Am Uniklinikum Würzburg hat Alexandra Wuttke die Stiftungsprofessur für
die Prävention von Demenz und Demenzfolgeerkrankungen angetreten. Sie
möchte vor allem die wissenschaftlichen Erkenntnisse aus der
Demenzforschung in die Praxis bringen, Interventionen zur Stressreduktion
für Menschen mit Demenz und ihre Angehörigen entwickeln und im Alltag
erproben.
Würzburg. Sie ist mit 34 Jahren eine der jüngsten Professorinnen in der
Würzburger Universitätsmedizin. Und sie kümmert sich um die Älteren
unserer Gesellschaft - um Menschen mit Demenz. „Seit meinem Psychologie-
Studium finde ich ältere Menschen spannend und faszinierend“, erläutert
Prof. Dr. Alexandra Wuttke ihren Arbeitsschwerpunkt. „Ich erlebe
tagtäglich, welche Ressourcen in ihnen schlummern. Ihre Kräfte und
Energien wären so wichtig für einen intergenerationalen Austausch.

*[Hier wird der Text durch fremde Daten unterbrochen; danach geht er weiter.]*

(* ===== verification/Wire.v ===== *)
(** * What a WAN of the client puts on the wire

    A sealed frame leaves the client at once on a WAN without a send queue, and
    through the queue's consumer otherwise. [carries] states what goes out for a
    step of the client in both cases. The consumer's token bucket only delays a
    frame and is the subject of SendQueue.v. *)

From S2P Require Import Prelude Float64 Frame SendQueue Scheduler FecCodec FecEncoder FecDecoder Crypto Session Config TunnelParams Client.

#[local] Open Scope Z_scope.
#[local] Open Scope list_scope.

(** [b] is a sealing that the other end opens as the frame [f]. *)
Definition reads (a : AEAD) (dir : NonceDirection) (f : frame) (b : list byte) : Prop :=
  ∃ plain, Open a dir b = Ok plain ∧ Decode plain = Ok (set_version Version f) ∧
    DecodeHeader b = Ok (set_payload [] (set_version Version f)).

(** An open queue with [n] bytes to spare takes a frame of at most that size. *)
Definition has_room (n : Z) (s : sendQueue) : Prop :=
  SendQueue.closed s = false ∧ queue_ok s ∧ total (q s) + n ≤ maxBytes s.

Lemma enqueue_room n b s :
  has_room n s → len b ≤ n →
  (enqueue b s).1 = true ∧ q (enqueue b s).2 = q s ++ [b] ∧ has_room (n - len b) (enqueue b s).2.
Proof.
  intros (Hc & [Hb Hbd Hm] & Hr) Hn. pose proof (len_nonneg b). pose proof (total_nonneg (q s)).
  unfold enqueue. rewrite Hc, (proj2 (Z.ltb_ge _ _)) by lia. rewrite Hb, i64_small by lia.
  rewrite (proj2 (Z.ltb_ge _ _)) by lia. cbn [fst snd]. do 2 (split; [done|]).
  split; [exact Hc|]. split; [split|]; cbn; rewrite ?total_snoc; lia.
Qed.

Section wire.
  Context {Addr R : Type} {rsl : ReedSolomon}.

  Implicit Types (c : client Addr R) (out : list (client_output Addr)).

Definition sent_up out : list (list byte) :=
  flat_map (λ o, match o with ToWAN _ b => [b] | ToInner _ _ => [] end) out.

(** The consumer of WAN [i] takes the head of the queue and sends it. *)
Definition consume (i : nat) c : client Addr R * list (list byte) :=
  match cl_links c !! i ≫= l_q with
  | None => (c, [])
  | Some s =>
      let '(r, s) := popNext s in
      (on_link i (with_q (Some s)) c, match r with Popped b => [b] | _ => [] end)
  end.

Fixpoint drain (n : nat) (i : nat) c : client Addr R * list (list byte) :=
  match n with
  | O => (c, [])
  | S n => let '(c, b) := consume i c in let '(c, bs) := drain n i c in (c, b ++ bs)
  end.

(** The frames waiting in the queue of WAN [i]. *)
Definition waiting (i : nat) c : list (list byte) := from_option q [] (cl_links c !! i ≫= l_q).

(** The WAN has no queue, or an open one with [n] bytes to spare. *)
Definition room (i : nat) (n : Z) c : Prop :=
  ∃ l, cl_links c !! i = Some l ∧ from_option (has_room n) True (l_q l).

(** A step from [c] with the result [r] hands frames to WAN [i] alone, and that
    WAN sends exactly [bs], after what its queue held before: at once, or as the
    consumer empties the queue. *)
Definition carries (i : nat) c (r : client Addr R * list (client_output Addr)) (bs : list (list byte)) : Prop :=
  Forall (λ o, ∃ b, o = ToWAN i b) r.2 ∧
  sent_up r.2 ++ (drain (length (waiting i c ++ bs)) i r.1).2 = waiting i c ++ bs.

(** The consumer touches nothing but the queue. *)
Lemma consume_fields i c :
  let c' := (consume i c).1 in
  cl_sess c' = cl_sess c ∧ cl_codecs c' = cl_codecs c ∧ cl_session c' = cl_session c ∧
  cl_sched c' = cl_sched c ∧ cl_delivery c' = cl_delivery c.
Proof. unfold consume. destruct (_ ≫= _) as [s|]; [|done]. by destruct (popNext s). Qed.

Lemma drain_fields n i c :
  let c' := (drain n i c).1 in
  cl_sess c' = cl_sess c ∧ cl_codecs c' = cl_codecs c ∧ cl_session c' = cl_session c ∧
  cl_sched c' = cl_sched c ∧ cl_delivery c' = cl_delivery c.
Proof.
  revert c. induction n as [|n IH]; intros c; [done|]. cbn [drain]. pose proof (consume_fields i c) as K.
  destruct (consume i c) as [c1 b]. specialize (IH c1). destruct (drain n i c1) as [c2 bs]. cbn [fst] in *.
  destruct K as (-> & -> & -> & -> & ->) in IH. exact IH.
Qed.

Lemma waiting_on_link i f c :
  waiting i (on_link i f c) = from_option q [] (cl_links c !! i ≫= λ l, l_q (f l)).
Proof. unfold waiting, on_link. cbn. rewrite list_lookup_alter_eq. by destruct (cl_links c !! i). Qed.

(** Draining the queue sends what waited in it. *)
Lemma drain_waiting n i c : (length (waiting i c) ≤ n)%nat → (drain n i c).2 = waiting i c.
Proof.
  revert c. induction n as [|n IH]; intros c Hn.
  { cbn [drain snd]. symmetry. apply nil_length_inv. lia. }
  assert (K : (consume i c).2 ++ waiting i (consume i c).1 = waiting i c ∧
    (length (waiting i (consume i c).1) ≤ n)%nat).
  { unfold consume. destruct (cl_links c !! i ≫= l_q) as [s|] eqn:E.
    - assert (Ew : waiting i c = q s) by (unfold waiting; by rewrite E). rewrite Ew in *.
      assert (Hs : ∀ s', waiting i (on_link i (with_q (Some s')) c) = q s').
      { intros s'. rewrite waiting_on_link. by destruct (cl_links c !! i). }
      unfold popNext. destruct (q s) as [|b l] eqn:Eq; [destruct (SendQueue.closed s)|]; cbn [fst snd]; rewrite Hs.
      1,2: rewrite Eq; split; [done|cbn; lia].
      split; [done|]. cbn in *. lia.
    - assert (Ew : waiting i c = []) by (unfold waiting; by rewrite E). cbn [fst snd]. rewrite Ew. split; [done|cbn; lia]. }
  cbn [drain]. destruct (consume i c) as [c1 b]. destruct K as [K1 K2]. specialize (IH c1 K2).
  destruct (drain n i c1) as [c2 bs]. cbn [fst snd] in *. by rewrite IH, K1.
Qed.

Lemma carries_intro i c c' out bs :
  Forall (λ o, ∃ b, o = ToWAN i b) out → sent_up out ++ waiting i c' = waiting i c ++ bs → carries i c (c', out) bs.
Proof.
  intros Ho Hw. split; [done|]. cbn [fst snd]. rewrite drain_waiting; [done|].
  rewrite <-Hw, length_app. lia.
Qed.

(** Without a queue the frames are the output itself. *)
Lemma carries_direct i c c' out bs :
  (cl_links c !! i ≫= l_q) = None → (cl_links c' !! i ≫= l_q) = None → carries i c (c', out) bs → out = map (ToWAN i) bs.
Proof.
  intros H1 H2 [Ho Hw]. cbn [fst snd] in *. unfold waiting in Hw. rewrite H1 in Hw. cbn [from_option app] in Hw.
  rewrite (drain_waiting _ i c') in Hw; unfold waiting in *; rewrite ?H2 in *; cbn [from_option length] in *; [|lia].
  rewrite app_nil_r in Hw. subst bs. induction Ho as [|o out (b & ->) _ IH]; [done|]. cbn. by f_equal.
Qed.

Lemma room_le i n m c : m ≤ n → room i n c → room i m c.
Proof.
  intros Hm (l & Hl & Hr). exists l. split; [done|]. destruct (l_q l) as [s|]; [|done]. cbn in *.
  destruct Hr as (H1 & H2 & H3). split_and!; [done..|lia].
Qed.

Lemma room_waiting_on_link i n f c :
  (∀ l, l_q (f l) = l_q l) → room i n c → room i n (on_link i f c) ∧ waiting i (on_link i f c) = waiting i c.
Proof.
  intros Hf (l & Hl & Hr). split.
  - exists (f l). unfold on_link. cbn. by rewrite list_lookup_alter_eq, Hl, Hf.
  - rewrite waiting_on_link. unfold waiting. rewrite Hl. cbn. by rewrite Hf.
Qed.

(** The size of a frame once sealed. *)
Definition sealed_len (a : AEAD) (n : Z) : Z := Z.of_nat HeaderSize + n + Z.of_nat (Overhead a).

Lemma seal_reads a f `{!AEADLaws a} :
  wf_frame f → Z.of_nat (length (f_payload f)) ≤ MaxPayload →
  ∃ plain b, Encode f = Ok plain ∧ Seal a DirClientToServer plain = Ok b ∧ reads a DirClientToServer f b ∧
    len b = sealed_len a (Z.of_nat (length (f_payload f))).
Proof.
  intros Hwf Hlen. destruct (seal_frame a DirClientToServer f Hwf Hlen) as (plain & b & E1 & E2 & E3 & E4 & E5).
  exists plain, b. split_and!; [done|done|by exists plain|].
  unfold len, sealed_len. rewrite (length_Seal a _ _ _ E2), (length_Encode _ _ E1). lia.
Qed.

(** The frame [sendLocked] seals: data frames of the pass-through path take the
    WAN's own number. *)
Definition stamped (l : wanLink) (f : frame) : frame :=
  if HasFlag f FlagPassSeq then set_block (l_pathSeq l) f else f.

(** [sendLocked] on a WAN with room: the frame is sealed and goes out, or to the
    end of the queue. *)
Lemma sendLocked_room i f a c l n `{!AEADLaws a} :
  cl_links c !! i = Some l → from_option (has_room n) True (l_q l) →
  wf_frame (stamped l f) → Z.of_nat (length (f_payload f)) ≤ MaxPayload →
  sealed_len a (Z.of_nat (length (f_payload f))) ≤ n →
  ∃ b c' out, sendLocked i f (Some a) c = (None, c', out) ∧ reads a DirClientToServer (stamped l f) b ∧
    Forall (λ o, ∃ b, o = ToWAN i b) out ∧ sent_up out ++ waiting i c' = waiting i c ++ [b] ∧
    room i (n - sealed_len a (Z.of_nat (length (f_payload f)))) c' ∧
    cl_sess c' = cl_sess c ∧ cl_codecs c' = cl_codecs c ∧ cl_session c' = cl_session c.
Proof.
  intros Hl Hr Hwf Hlen Hn. unfold sendLocked. rewrite Hl.
  set (r := if HasFlag f FlagPassSeq then _ else (f, c)).
  assert (Hrr : r.1 = stamped l f ∧ (∃ l', cl_links r.2 !! i = Some l' ∧ l_q l' = l_q l) ∧
    cl_sess r.2 = cl_sess c ∧ cl_codecs r.2 = cl_codecs c ∧ cl_session r.2 = cl_session c).
  { unfold r, stamped. destruct (HasFlag f FlagPassSeq); cbn [fst snd]; split_and!; try done; [|by exists l].
    exists (with_pathseq (u32 (l_pathSeq l + 1)) l). unfold on_link. cbn. by rewrite list_lookup_alter_eq, Hl. }
  destruct r as [f' c1]. cbn [fst snd] in Hrr. destruct Hrr as (-> & (l1 & Hl1 & Hq1) & K1 & K2 & K3).
  assert (Hpl : f_payload (stamped l f) = f_payload f) by (unfold stamped; by destruct (HasFlag _ _)).
  destruct (seal_reads a (stamped l f) Hwf) as (plain & b & -> & -> & Hb & Hsz); [by rewrite Hpl|].
  rewrite Hpl in Hsz. assert (Hw : waiting i c = from_option q [] (l_q l)) by (unfold waiting; by rewrite Hl).
  rewrite Hw. destruct (l_q l) as [s|].
  - cbn [from_option] in *. pose proof (enqueue_room n b s Hr) as He. rewrite Hsz in He.
    destruct (enqueue b s) as [ok s']. cbn [fst snd] in He. destruct (He Hn) as (-> & Hq & Hr').
    exists b, (on_link i (with_q (Some s')) c1), []. split_and!; try done.
    + cbn. rewrite waiting_on_link, Hl1. cbn. by rewrite Hq.
    + exists (with_q (Some s') l1). unfold on_link. cbn. by rewrite list_lookup_alter_eq, Hl1.
  - exists b, c1, [ToWAN i b]. split_and!; try done.
    + repeat constructor. by exists b.
    + unfold waiting. rewrite Hl1. cbn. by rewrite Hq1.
    + exists l1. rewrite Hq1. done.
Qed.
End wire.

(** A test for [room]. *)
Definition room_check {Addr R : Type} {rsl : ReedSolomon} (i : nat) (n : Z) (c : client Addr R) : bool :=
  match cl_links c !! i with
  | None => false
  | Some l =>
      match l_q l with
      | None => true
      | Some s =>
          negb (SendQueue.closed s) && (bytes s =? total (q s)) && (total (q s) <=? maxBytes s) &&
          (0 <? maxBytes s) && (maxBytes s <? 2 ^ 62) && (total (q s) + n <=? maxBytes s)
      end
  end.

Lemma room_check_sound {Addr R : Type} {rsl : ReedSolomon} i n (c : client Addr R) : room_check i n c = true → room i n c.
Proof.
  unfold room_check, room. destruct (cl_links c !! i) as [l|]; [|done]. intros H. exists l. split; [done|].
  destruct (l_q l) as [s|]; [|done]. cbn. rewrite !andb_true_iff, negb_true_iff, Z.eqb_eq, !Z.leb_le, !Z.ltb_lt in H.
  destruct H as (((((H1 & H2) & H3) & H4) & H5) & H6). split; [done|]. split; [by split|done].
Qed.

Schade,
dass die Gesellschaft oft eine negative Sicht auf die älteren Menschen
hat.“
„Was wir aus der Forschung wissen, müssen wir in den Alltag bringen!“
Ebenso bedauerlich findet sie, dass die Demenz immer noch stigmatisiert
wird. Das Wort Demenz verbinden viele mit der Oma im Pflegeheim, die einen
nicht mehr erkannt hat, oder dem Opa, der nicht mehr reden konnte. Alle
hätten das letzte Stadium im Kopf und dass man gegen eine Demenz machtlos
sei. Aber dass es einen jahrzehntelangen Vorlauf gibt, sich die Demenz
schleichend entwickelt und sich viele Weichen stellen lassen, um das
Fortschreiten zu verlangsamen und die Selbstständigkeit für einen sehr
langen Zeitraum zu erhalten, das sei leider nicht in den Köpfen. Und das
möchte Alexandra Wuttke ändern: Das Wissen aus der Forschung in die
Bevölkerung bringen! Ein weiteres Ziel ist der Ausbau der frühen
Begleitung und Intervention, die sich sowohl an die Menschen mit Demenz
als auch ihre Angehörige richtet, damit beide gesund bleiben können. Denn
die Diagnose Demenz sei ein Stressor für alle Beteiligten, und in den
unterschiedlichen Stadien der Demenz müsse es spezifische Angebote für
Menschen mit Demenz und ihr Angehörigen geben, um Stress zu reduzieren und
Resilienz zu stärken.
Stiftungsprofessur von Würzburger Universitätsmedizin, Vogel Stiftung Dr.
Eckernkamp und Stiftung Bürgerspital zum Hl. Geist
Seit Februar hat die Mutter eines Sohnes eine an der Klinik und Poliklinik
für Psychiatrie, Psychosomatik und Psychotherapie im Zentrum für
psychische Gesundheit (ZEP) angesiedelte W1-Professur für die Prävention
von Demenz und Demenzfolgeerkrankungen - zunächst in Teilzeit, da sie
derzeit noch das Zentrum für psychische Gesundheit im Alter (ZpGA) in
Mainz leitet. Die neue Stiftungsprofessur in Würzburg wurde vom
Uniklinikum Würzburg, der Julius-Maximilians-Universität, der Vogel
Stiftung Dr. Eckernkamp und der Stiftung Bürgerspital zum Hl. Geist im
vergangenen Jahr eingerichtet, um an der Schnittstelle zwischen Forschung,
Lehre und Anwendung das gesellschaftlich so wichtige Thema der Demenz
voranzubringen. Alexandra Wuttke ist von den ersten Arbeitstagen in
Würzburg begeistert: „Ich wurde so herzlich begrüßt. Die Infrastruktur zur
Demenzforschung ist in Würzburg hervorragend, und es gibt bereits tolle
Initiativen und Anlaufstellen für Menschen mit Demenz und ihren
Angehörigen.“
Würzburg bietet immensen Wissensschatz durch Studien und hervorragende
Infrastruktur
Die Stiftung Bürgerspital zum hl. Geist bietet seit ihrer Gründung in
ihren Senioreneinrichtungen alten Menschen mit all ihren Erkrankungen eine
bestmögliche Versorgung unter Wahrung von Autonomie und Würde. Und in
ihrem Geriatriezentrum und der dort angesiedelten
GesundheitsAkademie50Plus wird schon seit fast 20 Jahren die Therapie und
Prävention typischer Alterserkrankungen intensiv verfolgt. Wuttke sieht
hier zahlreiche Vernetzungsmöglichkeiten.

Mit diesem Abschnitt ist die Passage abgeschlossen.